DATA TO USE
━━━━
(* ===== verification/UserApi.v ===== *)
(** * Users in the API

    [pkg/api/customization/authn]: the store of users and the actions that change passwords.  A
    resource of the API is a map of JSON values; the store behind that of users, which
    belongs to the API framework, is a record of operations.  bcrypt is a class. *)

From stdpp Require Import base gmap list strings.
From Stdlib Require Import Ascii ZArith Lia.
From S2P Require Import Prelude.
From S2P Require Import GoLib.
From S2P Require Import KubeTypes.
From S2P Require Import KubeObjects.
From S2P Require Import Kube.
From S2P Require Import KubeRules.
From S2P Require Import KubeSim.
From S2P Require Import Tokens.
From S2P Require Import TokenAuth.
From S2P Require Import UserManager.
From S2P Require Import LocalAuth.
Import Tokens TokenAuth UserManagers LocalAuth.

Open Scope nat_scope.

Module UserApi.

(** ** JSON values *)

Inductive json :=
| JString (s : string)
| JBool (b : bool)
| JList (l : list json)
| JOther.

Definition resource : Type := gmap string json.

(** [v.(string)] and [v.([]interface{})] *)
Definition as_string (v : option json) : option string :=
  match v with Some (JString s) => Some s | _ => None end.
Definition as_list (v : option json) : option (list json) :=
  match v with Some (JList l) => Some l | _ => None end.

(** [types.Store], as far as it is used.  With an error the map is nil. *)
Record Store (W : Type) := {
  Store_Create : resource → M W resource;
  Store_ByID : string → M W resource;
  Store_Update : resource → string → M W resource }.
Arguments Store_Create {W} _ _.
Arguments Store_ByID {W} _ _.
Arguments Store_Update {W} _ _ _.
━━━━
TRY IT
Using the data above, print exactly the lines from the line that contains "resource of the" through the line that contains "Open Scope nat_scope.", with both included.

EXPECTED ANSWER
    resource of the API is a map of JSON values; the store behind that of users, which
    belongs to the API framework, is a record of operations.  bcrypt is a class. *)

From stdpp Require Import base gmap list strings.
From Stdlib Require Import Ascii ZArith Lia.
From S2P Require Import Prelude.
From S2P Require Import GoLib.
From S2P Require Import KubeTypes.
From S2P Require Import KubeObjects.
From S2P Require Import Kube.
From S2P Require Import KubeRules.
From S2P Require Import KubeSim.
From S2P Require Import Tokens.
From S2P Require Import TokenAuth.
From S2P Require Import UserManager.
From S2P Require Import LocalAuth.
Import Tokens TokenAuth UserManagers LocalAuth.

Open Scope nat_scope.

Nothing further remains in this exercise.